* Task to carry out *
Reproduce the top of the data verbatim, through and including the line that contains "- intros z.".
____________________
Lemma delete_thinner s s' p : (forall z, p <> ExtPtr z) -> pbufs s' = delete p (pbufs s) -> areas s' = delete p (areas s) -> thinner s s'.
Proof using Type.
  intros Hp E1 E2. split.
  - intros x c H. rewrite E1 in H. apply lookup_delete_Some in H as [_ H]. exists c. by destruct c.
  - intros a d H. rewrite E2 in H. by apply lookup_delete_Some in H as [_ H].
  - intros a [c H]. rewrite E1 in H. apply lookup_delete_Some in H as [H _]. by rewrite E2, lookup_delete_ne.
  - intros z. rewrite E2, lookup_delete_ne; [done | apply Hp].
  - intros a [c Hc] H. rewrite E1 in H. rewrite E2. destruct (decide (p = a)) as [->|Hne]; [apply lookup_delete_eq|].
    rewrite lookup_delete_ne in H by done. congruence.
Qed.

Lemma free_loop_thinner fuel : forall p count s s' n,
  (forall x b, pbufs s !! x = Some b -> kind_ok x b) ->
  free_loop custom_free_function fuel p count s = Ok (s', n) -> thinner s s'.
Proof.
  induction fuel as [|fuel IH]; intros p count s s' n Hk E; (destruct p as [p|]; [|cbn in E; by res_inv]); [done|].
  cbn [free_loop] in E. unfold get, deref in E. destruct (pbufs s !! p) as [b|] eqn:Hb; [|done].
  cbn [of_option] in E. rewrite bind_ok in E. destruct (0 <? ref b); [|done]. cbn [lwip_assert] in E. rewrite bind_ok in E.
  rewrite (modify_some _ _ _ _ Hb), bind_ok in E. set (r := LWIP_PBUF_REF_T (ref b - 1)) in *.
  pose proof (insert_ref_thinner s p b r Hb) as H1. set (s1 := set_pbufs _ s) in *.
  cbn [ref with_ref next] in E. destruct (r =? 0); [|by res_inv].
  destruct (dealloc custom_free_function p (with_ref r b) s1) as [s2|] eqn:Ed; [|done]. rewrite bind_ok in E.
  assert (Hkp : kind_ok p (with_ref r b)) by (apply (Hk p b Hb)).
  destruct (dealloc_shrunk _ s1 s2 p _ Ed Hkp) as [E1 E2].
  assert (H2 : thinner s1 s2). { apply (delete_thinner s1 s2 p); [|done | done]. intros z ->. by destruct Hkp. }
  transitivity s1; [done|]. transitivity s2; [done|]. apply (IH _ _ _ _ _) in E; [done|].
  intros x c Hc. destruct (sh_pbufs _ _ (transitivity H1 H2) x c Hc) as (c0 & Hc0 & ->).
  apply (Hk x c0 Hc0).
Qed.

Lemma free_ok s E p : store_ok s E -> p ∈ E ->
  exists s' n, pbuf_free custom_free_function (Some p) s = Ok (s', n) /\ store_ok s' (E ∖ {[+ p +]}) /\ shrunk s s'.
Proof.
  intros Hs Hp. destruct (pbuf_free_inv custom_free_function s E p (so_ref _ _ Hs) Hp) as (s' & n & Ef & Hr & _ & Hk).
  assert (Hsh : shrunk s s'). { split; [|done]. eapply free_loop_thinner; [apply (ri_kind _ _ (so_ref _ _ Hs)) | exact Ef]. }
  exists s', n. split_and!; [done | by apply (shrunk_ok s s' E) | done].
Qed.

(** A packet of one pbuf with one reference goes as a whole. *)
Lemma free_single s E p b : store_ok s ({[+ p +]} ⊎ E) -> pbufs s !! p = Some b -> ref b = 1 -> next b = None ->
  exists s' n, pbuf_free custom_free_function (Some p) s = Ok (s', n) /\ store_ok s' E /\
    pbufs s' = delete p (pbufs s) /\ areas s' = delete p (areas s) /\ shrunk s s' /\
    (forall a, p = HeapPtr a -> mem_free (Some a) (heap_mem s) = Ok (heap_mem s')).
Proof.
  intros Hs Hb Hr Hn. destruct (free_ok s _ p Hs) as (s' & n & Ef & Hs' & Hsh); [multiset_solver|].
  replace (({[+ p +]} ⊎ E) ∖ {[+ p +]}) with E in Hs' by multiset_solver.
  exists s', n. split; [done|]. split; [done|]. unfold pbuf_free, chain_fuel in Ef.
  apply bind_inv in Ef as ([] & _ & Ef). cbn [free_loop] in Ef.
  apply bind_inv in Ef as (b0 & Eb & Ef). rewrite (get_some _ _ _ Hb) in Eb. injection Eb as <-.
  apply bind_inv in Ef as ([] & _ & Ef). apply bind_inv in Ef as (s1 & Em & Ef).
  rewrite (modify_some _ _ _ _ Hb) in Em. injection Em as <-. cbn [ref with_ref next] in Ef. rewrite Hr, Hn in Ef.
  change (LWIP_PBUF_REF_T (1 - 1) =? 0) with true in Ef. cbn iota in Ef.
  pose proof (ri_kind _ _ (so_ref _ _ Hs) p b Hb) as Hk. apply bind_inv in Ef as (s2 & Ed & Ef).
  assert (Eh : forall a, p = HeapPtr a -> mem_free (Some a) (heap_mem s) = Ok (heap_mem s2)).
  { intros a ->. by apply (dealloc_heap custom_free_function _ _ _ _ Ed). } apply dealloc_shrunk in Ed as [E1 E2]; [|done].
  assert (s2 = s') as -> by (destruct (size (pbufs s)); by injection Ef).
  rewrite E1, E2. cbn [pbufs areas set_pbufs]. rewrite delete_insert_eq. split_and!; [done | done | done |].
  intros a ->. by apply Eh.
Qed.

(** *** Allocation from the heap *)

Variable fresh_byte : nat -> Z.
Hypothesis fresh_u8 : forall i, is_u8 (fresh_byte i).

Lemma ram_ok s E layer n : store_ok s E -> 0 <= layer <= 128 -> is_u16 n ->
  exists s' r, pbuf_alloc custom_free_function fresh_byte layer n PBUF_RAM s = Ok (s', r) /\
    match r with
    | None => has_ram layer n s = false /\ store_ok s' E /\ pbufs s' = pbufs s /\ areas s' = areas s /\ keeps s s' /\
        (forall l, heap_rep (heap_mem s) l -> heap_rep (heap_mem s') l)
    | Some p => has_ram layer n s = true /\ (exists a, p = HeapPtr a /\ pbuf_pool s' = pbuf_pool s /\
          exists k, is_u16 k /\ mem_malloc k (heap_mem s) = Ok (heap_mem s', Some a)) /\
        store_ok s' ({[+ p +]} ⊎ E) /\ pbufs s !! p = None /\ (forall x, is_Some (pbufs s !! x) -> same_packet s s' x) /\
        exists o d, layer <= o /\ pbufs s' = <[p := fresh_ram p o n]> (pbufs s) /\ areas s' = <[p := d]> (areas s) /\
          packet (pbufs s') (areas s') p [(p, fresh_ram p o n)]
    end.
Proof.
  intros Hs Hl Hn. destruct (pbuf_alloc_inv custom_free_function fresh_byte s E layer n PBUF_RAM (so_ref _ _ Hs) Hl)
    as (s' & r & Ea & Hr & Hram). exists s', r. split; [done|]. unfold pbuf_alloc in Ea. rewrite (u16_id layer) in Ea by solve_u.
  cbv zeta in Ea. destruct (_ || _) eqn:Eov in Ea; [injection Ea as <- <-; by split_and!|]. apply orb_false_iff in Eov as [Eov _]. apply Z.ltb_ge in Eov.
  destruct (ri_heap _ _ (so_ref _ _ Hs)) as (l & Hh & Hha).
  match type of Ea with context [mem_malloc (u16 ?k) _] =>
    destruct (mem_malloc_spec _ l _ Hh (u16_range k)) as (h' & q & E1 & Hh' & Eq) end.
  rewrite E1, bind_ok in Ea. destruct q as [[o l']|]; cbn [option_map fst] in Ea.
  2: { injection Ea as <- <-. destruct Hs as [H1 H2 H3 H4 H5]. split_and!; try done.
       - by eapply keeps_layout.
       - intros l0 Hl0. by rewrite (heap_rep_det _ _ _ Hl0 Hh). }
  rewrite payload_aligned_true in Ea. cbn [lwip_assert] in Ea. rewrite bind_ok in Ea. injection Ea as <- <-.
  set (p := HeapPtr _) in *. set (k := u16 (LWIP_MEM_ALIGN_SIZE layer + _)) in *.
  symmetry in Eq. apply used_ptrs_malloc in Eq as (Hnew & Hin & _); [|apply Hh].
  assert (Hp : pbufs s !! p = None).
  { destruct (pbufs s !! p) eqn:Ep; [|done]. destruct Hnew. apply Hha. by eexists. }
  assert (Hap : areas s !! p = None).
  { destruct (areas s !! p) eqn:Ep; [|done]. destruct (so_areas _ _ Hs p) as [[c Hc]|[z Hz]]; [by rewrite Ep | congruence | done]. }
  assert (Haddr : addr p mod 4 = 0) by (apply (used_ptrs_aligned 0 l'); [done | apply Hh' | done]).
  pose proof (payload_offset_bounds p layer Haddr Hl) as Hpo.
  unfold k in *. rewrite !LWIP_MEM_ALIGN_SIZE_spec in * by solve_u.
  assert (Hk : u16 ((layer + 3) / 4 * 4 + (n + 3) / 4 * 4) = (layer + 3) / 4 * 4 + (n + 3) / 4 * 4) by solve_u.
  rewrite Hk in *. 
  destruct (create_ok s (create p (pbuf_init_alloced_pbuf (Some (p, payload_offset p layer)) n n PBUF_RAM 0)
    (create_area p (fresh_area fresh_byte ((layer + 3) / 4 * 4 + (n + 3) / 4 * 4)) (set_heap h' s))) E p
    (fresh_ram p (payload_offset p layer) n) (fresh_area fresh_byte ((layer + 3) / 4 * 4 + (n + 3) / 4 * 4)))
    as (H1 & H2 & H3); try done; cbn [tot_len len fresh_ram pbuf_init_alloced_pbuf].
  - solve_u.
  - exists p, (payload_offset p layer), (fresh_area fresh_byte ((layer + 3) / 4 * 4 + (n + 3) / 4 * 4)). cbn [areas create create_area set_areas set_pbufs].
    rewrite lookup_insert_eq. cbn [payload len fresh_ram pbuf_init_alloced_pbuf]. unfold fresh_area. rewrite length_fmap, length_seq, Hpo.
    split_and!; try done; try solve_u. by left.
  - apply Forall_forall. intros c (i & -> & _)%list_elem_of_fmap. apply fresh_u8.
  - split_and!; [done | | done | done | done |].
    { eexists. split; [reflexivity|]. split; [done|]. eexists. split; [|exact E1]. apply u16_range. }
    exists (payload_offset p layer), (fresh_area fresh_byte ((layer + 3) / 4 * 4 + (n + 3) / 4 * 4)).
    split_and!; [lia | done | done | done].
Qed.

(** A copy of a packet, in one pbuf from the heap. *)
Lemma clone_ok s E layer p l : store_ok s E -> packet (pbufs s) (areas s) p l -> no_empty l -> 0 <= layer <= 128 ->
  exists s' r, pbuf_clone custom_free_function fresh_byte layer PBUF_RAM p s = Ok (s', r) /\
    match r with
    | None => store_ok s' E /\ pbufs s' = pbufs s /\ areas s' = areas s
    | Some q => store_ok s' ({[+ q +]} ⊎ E) /\ pbufs s !! q = None /\ (forall x, is_Some (pbufs s !! x) -> same_packet s s' x) /\
        exists o, layer <= o /\ pbufs s' = <[q := fresh_ram q o (total_len l)]> (pbufs s) /\
          packet (pbufs s') (areas s') q [(q, fresh_ram q o (total_len l))] /\
          payload_data (areas s') (fresh_ram q o (total_len l)) = chain_data (areas s) l
    end.
Proof.
  intros Hs Hp Hne Hl. destruct l as [|[p' b] l]; [by apply packet_nil in Hp|].
  destruct (packet_cons _ _ _ _ _ _ Hp) as (-> & Hb & Hlb & Htb & Htl & Hmax & _). set (l0 := (p, b) :: l) in *.
  assert (Htl0 : tot_len b = total_len l0) by (unfold l0; rewrite total_len_cons; cbn; lia).
  assert (Hb' : pbufs s !! p = Some b) by (destruct Hp as [(_ & H & _) _ _]; exact H).
  unfold pbuf_clone. rewrite (get_some _ _ _ Hb'), bind_ok, Htl0.
  destruct (ram_ok s E layer (total_len l0) Hs Hl) as (s1 & r & -> & Hr); [solve_u|]. rewrite bind_ok.
  destruct r as [q|]; [|destruct Hr as (_ & ? & ? & ? & _); by exists s1, None]. destruct Hr as (_ & _ & Hs1 & Hq & Hsame & o & d & Ho & Eps & Ear & Hpq).
  assert (Hql : q ∉ l0.*1).
  { intros ([y c] & -> & Hin)%list_elem_of_fmap. pose proof (chain_at_lookup _ _ _ _ _ (pk_chain _ _ _ _ Hp) Hin). cbn in Hq. congruence. }
  destruct (Hsame p ltac:(by rewrite Hb') l0 Hp) as (l1 & Hp1 & Hd1 & _).
  assert (Hc1 : chain_at (pbufs s1) (Some p) l0) by (rewrite Eps; apply chain_at_insert_other; [apply Hp | done]).
  assert (l1 = l0) as -> by (apply (chain_at_det _ _ _ _ (pk_chain _ _ _ _ Hp1) Hc1)).
  assert (Hn0 : 0 < total_len l0). { apply Forall_cons in Hne as [Hlb0 _]. cbn in Hlb0. unfold l0. rewrite total_len_cons. cbn. lia. }
  set (n := total_len l0) in *. set (f := fresh_ram q o n) in *.
  assert (Hqs1 : pbufs s1 !! q = Some f) by (by rewrite Eps, lookup_insert_eq).
  assert (Hhead : is_head s1 q) by (apply (own_head s1 _ q f (so_ref _ _ Hs1)); [done | multiset_solver | done]).
  destruct (copy_into_ok s1 _ q f p l0 n 0 Hs1 Hpq Hhead) as (ar' & E1 & Hs2 & Hpq' & Hd' & _ & _ & Hoth);
    [by exists o | done | done | done | exact Hn0 | lia | lia | change (len f) with n; lia |].
  unfold in_store, pbuf_copy. pose proof (packet_cons _ _ _ _ _ _ Hp1) as (_ & Hdp & _).
  rewrite Hdp, bind_ok, Htl0. fold n. rewrite E1, !bind_ok, Z.eqb_refl. cbn [lwip_assert]. rewrite bind_ok.
  exists (set_areas ar' s1), (Some q). split; [done|]. split_and!; [done | done | |].
  - intros x Hx. eapply same_packet_trans; [by apply Hsame|]. apply Hoth. intros ->. rewrite Hq in Hx. by destruct Hx.
  - exists o. split_and!; [done | done | done |]. cbn [areas set_areas]. fold f. rewrite Hd', Hd1.
    pose proof (packet_length _ _ _ _ Hp) as Hlen. fold n in Hlen. rewrite take_ge by lia.
    pose proof (packet_length _ _ _ _ Hpq) as Hlq. rewrite total_len_cons, chain_data_single in Hlq. cbn [snd] in Hlq. change (len f) with n in Hlq.
    change (total_len []) with 0 in Hlq. rewrite list_inserts_splice by lia. change (Z.to_nat 0) with 0%nat. rewrite take_0, drop_ge by lia. by rewrite app_nil_l, app_nil_r.
Qed.

End Lemmas.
____________________
* Response area *
Lemma delete_thinner s s' p : (forall z, p <> ExtPtr z) -> pbufs s' = delete p (pbufs s) -> areas s' = delete p (areas s) -> thinner s s'.
Proof using Type.
  intros Hp E1 E2. split.
  - intros x c H. rewrite E1 in H. apply lookup_delete_Some in H as [_ H]. exists c. by destruct c.
  - intros a d H. rewrite E2 in H. by apply lookup_delete_Some in H as [_ H].
  - intros a [c H]. rewrite E1 in H. apply lookup_delete_Some in H as [H _]. by rewrite E2, lookup_delete_ne.
  - intros z. rewrite E2, lookup_delete_ne; [done | apply Hp].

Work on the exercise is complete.